Using the UMG MVVM system, is there anyway to bind yourself directly into the code, without going with the UI ?

Hello,

I’ve been fiddling with UMG and the MVVM plugin, which is quite nice !
I’m trying to replicate 2 things

  • First, being able to create, from C++, a variable that is set as Notify, so on the BluePrint or code side, I could broadcast the value. Whatever I’ve tried to do (Setting the FieldNotify parameter for exemple), I’m never able to “broadcast” my value, wheares on Blueprint, I can do it easely. Is that the normal behavior ?

  • Secondly, I would like directly from the code to listen to that value. Let’s say I don’t want to listen it from the UI, but from an other system (Like a statistics system). I’m trying my best, but I don’t see how I can “bind” myself to that broadcasted value ?

Thank you if you have any answer !

  1. How you are broadcasting a value in Blueprint? I think your confusion is that FieldNotify is for UI only, in C++ we use DELEGATES or Getter functions, for example.

  2. In C++ you can use DELEGATES:

MVVM.h

DECLARE_DYNAMIC_MULTICAST_DELEGATE_OneParam(FMyIntVariable, int32, Value);

public:
	UPROPERTY(BlueprintAssignable)
	FMyIntVariable OnVariableChange;

MVVM.cpp

{
	// when variable changes.
	OnVariableChange.Broadcast(Value);
}

Statistics.h

void OnMyIntChange(const int32 Value);

Statistics.cpp

MyMVVM->OnVariableChange.AddUniqueDynamic(this, &ThisClass::OnMyIntChange);

void AStatistics::OnMyIntChange(const int32 Value)
{
	// value changed.
}

You can bind OnVariableChange in Blueprint too because we are using BlueprintAssignable.

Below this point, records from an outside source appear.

Lemma print_sign_spec v buf written flags :
  let sg := (if decide (v < 0) then [chr "-"] else []) ++
    (if decide (Z.land flags FLAG_SIGN ≠ 0) then [chr "+"] else if decide (Z.land flags FLAG_SPACE ≠ 0) then [chr " "] else []) in
  - 2 ^ 31 ≤ v < 2 ^ 31 →
  print_sign polls v buf written flags =
    (emits flags buf sg;; mret (i32 (Z.abs v), buf + Z.of_nat (length sg), written + Z.of_nat (length sg))).
Proof.
  intros sg Hv. unfold print_sign, sg. destruct (decide (v < 0)).
  - rewrite bindA. cbn [app emits]. rewrite bindA. apply bind_eq. intros []. rewrite bind_retl.
    replace (Z.abs v) with (- v) by lia.
    repeat case_decide; cbn [app emits]; rewrite ?bindA; try (apply bind_eq; intros []); rewrite bind_retl;
      apply ret3; cbn [length]; lia.
  - rewrite bind_retl. replace (Z.abs v) with v by lia. rewrite i32_small //.
    repeat case_decide; cbn [app emits]; rewrite ?bindA; try (apply bind_eq; intros []); rewrite bind_retl;
      apply ret3; cbn [length]; lia.
Qed.

Lemma put_string_spec s l buf written w flags :
  cstr s = Some l → written ≤ w →
  put_string polls s buf written w flags =
    (emits flags buf (take (Z.to_nat (w - written)) l);;
     mret (buf + Z.of_nat (length (take (Z.to_nat (w - written)) l)), written + Z.of_nat (length (take (Z.to_nat (w - written)) l)))).
Proof.
  revert l buf written. induction s as [|c s IH]; intros l buf written Hl Hw; [done|]. cbn [put_string cstr] in *.
  destruct (decide (written < w)) as [Hlt|Hge].
  - destruct (decide (c = 0)) as [->|Hc].
    + injection Hl as <-. cbn. rewrite take_nil /=. rewrite bind_retl. apply ret2; lia.
    + rw decide_True //. destruct (cstr s) as [l'|]; [|done]. injection Hl as <-.
      replace (Z.to_nat (w - written)) with (S (Z.to_nat (w - (written + 1)))) by lia. cbn [take emits].
      rewrite bindA. apply bind_eq. intros []. rewrite (IH l'); [done|lia|]. apply bind_eq. intros []. apply ret2; cbn [length]; lia.
  - replace (Z.to_nat (w - written)) with O by lia. rewrite take_0 bind_retl. apply ret2; cbn; lia.
Qed.

Lemma print_unsigned_spec base buf written size flags prec width a ap :
  8 ≤ base ≤ 16 →
  let p := if decide (prec < width ∧ Z.land flags FLAG_ZEROPAD ≠ 0) then width else prec in
  let l := take (Z.to_nat (size - written))
    (field (number (bool_decide (Z.land flags FLAG_SMALLS ≠ 0)) base (u32 (arg_word a))) p width) in
  print_unsigned polls base buf written size flags prec width (a :: ap) =
    (emits flags buf l;; mret (buf + Z.of_nat (length l), written + Z.of_nat (length l), ap)).
Proof.
  intros Hb p l. unfold print_unsigned. cbn [va_arg]. rewrite bind_retl.
  rewrite print_uint_spec; [done|apply u32_range|]. rewrite bindA. apply bind_eq. intros []. by rewrite bind_retl.
Qed.

Lemma print_prefix_spec buf written size flags :
  written < size →
  let l := take (Z.to_nat (size - written)) (text "0x") in
  print_prefix polls buf written size flags =
    (emits flags buf l;; mret (buf + Z.of_nat (length l), written + Z.of_nat (length l))).
Proof.
  intros Hw. unfold print_prefix. destruct (decide (written + 1 < size)).
  - rewrite take_ge; [cbn; lia|]. change (text "0x") with [chr "0"; chr "x"]. cbn [emits]. rewrite !bindA. apply bind_eq. intros [].
    apply bind_eq. intros []. rewrite bind_retl. apply ret2; cbn; lia.
  - replace (Z.to_nat (size - written)) with 1%nat by lia. change (take 1 (text "0x")) with [chr "0"]. cbn [emits].
    rewrite bindA. apply bind_eq. intros []. by rewrite bind_retl.
Qed.
(** The key of a word, and its value when it has one. *)
Fixpoint split_word (w : list Z) : list Z * option (list Z) :=
  match w with
  | [] => ([], None)
  | c :: r => if decide (c = chr "=") then ([], Some r) else
      let '(k, v) := split_word r in (c :: k, v)
  end.

Definition arguments (s : list Z) : list (list Z * list Z) :=
  (λ w, let '(k, v) := split_word w in (k, default [] v)) <$> words s.

(** ** Words *)

Definition plain (k : list Z) : Prop := Forall (λ c, c ≠ chr " " ∧ c ≠ chr "=" ∧ c ≠ 0) k.
Definition spaceless (v : list Z) : Prop := Forall (λ c, c ≠ chr " " ∧ c ≠ 0) v.

(** The word as it stands in the string, and as the parser leaves it. *)
Definition join_word (kv : list Z * option (list Z)) : list Z :=
  kv.1 ++ match kv.2 with Some v => chr "=" :: v | None => [] end.
Definition left_word (kv : list Z * option (list Z)) : list Z :=
  kv.1 ++ 0 :: match kv.2 with Some v => v ++ [0] | None => [] end.
Definition word_ok (kv : list Z * option (list Z)) : Prop :=
  plain kv.1 ∧ ∀ v, kv.2 = Some v → spaceless v.

(** Words separated by spaces, from the second one on. *)
Definition tail_words (ws : list (list Z)) : list Z := concat ((λ w, chr " " :: w) <$> ws).

Lemma words_nonempty s : words s ≠ [].
Proof. destruct s as [|c s]; cbn; [done|]. case_decide; [done|]. by destruct (words s). Qed.

Lemma words_join s w ws : words s = w :: ws → s = w ++ tail_words ws.
Proof.
  revert w ws. induction s as [|c s IH]; intros w ws; cbn.
  - by intros [= <- <-].
  - case_decide as Hc.
    + intros [= <- <-]. subst c. destruct (words s) as [|w' ws'] eqn:E; [by apply words_nonempty in E|].
      cbn. f_equal. by apply IH.
    + destruct (words s) as [|w' ws'] eqn:E; [by apply words_nonempty in E|]. intros [= <- <-]. cbn. f_equal. by apply IH.
Qed.

Lemma words_spaceless s : 0 ∉ s → Forall spaceless (words s).
Proof.
  induction s as [|c s IH]; intros Hz; cbn; [by repeat constructor|].
  apply not_elem_of_cons in Hz as [Hc Hz]. specialize (IH Hz). case_decide as Hs; [by constructor; [constructor|]|].
  destruct (words s) as [|w ws]; inversion IH; subst; (apply Forall_cons_2; [apply Forall_cons_2; [by split; [|congruence]|done]|done]).
Qed.

Lemma split_word_join w : join_word (split_word w) = w.
Proof.
  induction w as [|c w IH]; [done|]. cbn. case_decide as Hc; [by subst|]. destruct (split_word w) as [k v]. cbn in *. f_equal. exact IH.
Qed.

Lemma split_word_ok w : spaceless w → word_ok (split_word w).
Proof.
  induction w as [|c w IH]; intros Hw; cbn; [by split; [constructor|]|]. inversion Hw as [|?? [Hc Hz] Hw']; subst.
  case_decide as He; [by split; [constructor|intros ? [= <-]]|]. destruct (IH Hw') as [Hk Hv]. destruct (split_word w) as [k v].
  split; cbn in *; [by constructor|done].
Qed.
(** ** The loops *)

Definition len (l : list Z) : Z := Z.of_nat (length l).

Lemma len_app l l' : len (l ++ l') = len l + len l'.
Proof. unfold len. rewrite length_app. lia. Qed.

Lemma get_char_at P c r s : area s = P ++ c :: r → get_char (len P) s = Done c s.
Proof.
  intros Ha. unfold get_char. rw bind_gets. rewrite Ha arr_get_app; [unfold len; lia|]. rw decide_False; [unfold len; lia|].
  unfold len. by rewrite Z.sub_diag.
Qed.

Lemma set_char_at P c d r s : area s = P ++ c :: r → set_char (len P) d s = Done tt (s <| area := P ++ d :: r |>).
Proof.
  intros Ha. unfold set_char, len. rw bind_gets. rewrite Ha arr_set_Some; [rewrite length_app; cbn; lia|]. rw bind_oread.
  unfold modify. do 2 f_equal. rewrite Nat2Z.id. rewrite -{1}(Nat.add_0_r (length P)) insert_app_r. done.
Qed.

Lemma upd_arg_at i f b s :
  bootargs_values s !! i = Some b →
  upd_arg (Z.of_nat i) f s = Done tt (s <| bootargs_values := <[i := f b]> (bootargs_values s) |>).
Proof.
  intros Hi. pose proof (lookup_lt_Some _ _ _ Hi). unfold upd_arg. rw bind_gets.
  assert (arr_get (bootargs_values s) (Z.of_nat i) = Some b) as -> by (apply arr_get_Some; rewrite Nat2Z.id; split; [lia|done]).
  rw bind_oread. rewrite arr_set_Some; [lia|]. rw bind_oread. unfold modify. by rewrite Nat2Z.id.
Qed.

You absolutely can bind a function to a field notify in code. The Field Notify system, under the hood, is basically a delegate reflection system tied to specific variables and their signaling that there has been a change. You can actually create a VM that is never used by the UI that drives other code if you really wanted to (though there are better ways than this system to do that). If you have some overlap between code and the UI, I would still say that unless the overlap is UI congruent, not UI adjacent, you should not be using MVVM to reflect those changes in the rest of your code base.

That all said,

ViewModelBasePtr->AddFieldValueChangedDelegate(ViewModelType::FFieldNotificationClassDescriptor::MemberName, INotifyFieldValueChanged::FFieldValueChangedDelegate::CreateUObject(this, ScopedFunctionName));

This of course can be adapted to any of the delegate classics, like Weak Lambda, UObject, etc. Unlike normal delegates, there is no automatic release of the binding so you need to call RemoveAllFieldValueChangedDelegates on the VM or other similar remove functions per property on the VM.